### Goal of the exercise
Go through the records below and return each line that has "找不到函数定义" in it.

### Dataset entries
========

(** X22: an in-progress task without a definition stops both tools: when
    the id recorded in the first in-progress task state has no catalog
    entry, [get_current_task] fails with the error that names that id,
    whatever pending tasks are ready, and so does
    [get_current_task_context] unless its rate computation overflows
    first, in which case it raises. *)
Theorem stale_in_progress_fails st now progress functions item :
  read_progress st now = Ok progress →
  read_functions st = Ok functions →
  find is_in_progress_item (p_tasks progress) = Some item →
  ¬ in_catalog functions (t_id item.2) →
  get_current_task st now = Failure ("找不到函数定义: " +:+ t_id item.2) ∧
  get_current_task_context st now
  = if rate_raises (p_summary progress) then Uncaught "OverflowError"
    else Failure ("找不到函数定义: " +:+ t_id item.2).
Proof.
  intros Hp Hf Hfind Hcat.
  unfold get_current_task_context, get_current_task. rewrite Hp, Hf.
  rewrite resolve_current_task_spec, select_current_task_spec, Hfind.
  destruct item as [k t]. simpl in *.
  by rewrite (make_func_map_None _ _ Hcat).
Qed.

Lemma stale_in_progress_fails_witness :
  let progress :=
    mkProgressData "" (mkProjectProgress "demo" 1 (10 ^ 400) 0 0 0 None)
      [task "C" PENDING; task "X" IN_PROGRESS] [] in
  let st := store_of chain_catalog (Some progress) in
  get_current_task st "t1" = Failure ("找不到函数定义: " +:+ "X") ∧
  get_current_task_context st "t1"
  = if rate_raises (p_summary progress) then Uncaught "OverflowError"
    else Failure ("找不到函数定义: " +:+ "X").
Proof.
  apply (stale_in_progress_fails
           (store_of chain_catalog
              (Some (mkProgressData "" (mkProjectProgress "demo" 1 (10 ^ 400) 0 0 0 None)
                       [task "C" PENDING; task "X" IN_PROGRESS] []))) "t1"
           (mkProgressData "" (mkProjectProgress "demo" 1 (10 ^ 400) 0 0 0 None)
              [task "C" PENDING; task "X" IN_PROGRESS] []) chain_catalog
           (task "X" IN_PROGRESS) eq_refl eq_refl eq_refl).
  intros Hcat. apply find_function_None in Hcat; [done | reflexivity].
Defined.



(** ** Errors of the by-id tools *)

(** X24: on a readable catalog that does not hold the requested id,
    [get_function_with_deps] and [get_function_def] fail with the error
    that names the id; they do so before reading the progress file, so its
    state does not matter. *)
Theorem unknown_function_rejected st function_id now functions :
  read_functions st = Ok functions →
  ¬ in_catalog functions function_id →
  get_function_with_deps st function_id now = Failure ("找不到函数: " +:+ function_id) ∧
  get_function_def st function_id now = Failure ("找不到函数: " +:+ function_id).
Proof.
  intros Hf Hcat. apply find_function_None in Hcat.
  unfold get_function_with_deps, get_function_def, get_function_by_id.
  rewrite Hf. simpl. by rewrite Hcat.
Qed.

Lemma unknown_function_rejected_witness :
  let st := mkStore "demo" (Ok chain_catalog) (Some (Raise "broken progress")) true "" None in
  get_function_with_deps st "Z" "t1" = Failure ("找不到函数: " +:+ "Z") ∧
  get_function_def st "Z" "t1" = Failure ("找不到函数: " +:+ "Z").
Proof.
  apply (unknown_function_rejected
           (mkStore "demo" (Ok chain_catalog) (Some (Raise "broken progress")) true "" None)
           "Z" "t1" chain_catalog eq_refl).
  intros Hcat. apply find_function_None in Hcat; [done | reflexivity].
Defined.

========

### Output
  get_current_task st now = Failure ("找不到函数定义: " +:+ t_id item.2) ∧
    else Failure ("找不到函数定义: " +:+ t_id item.2).
  get_current_task st "t1" = Failure ("找不到函数定义: " +:+ "X") ∧
    else Failure ("找不到函数定义: " +:+ "X").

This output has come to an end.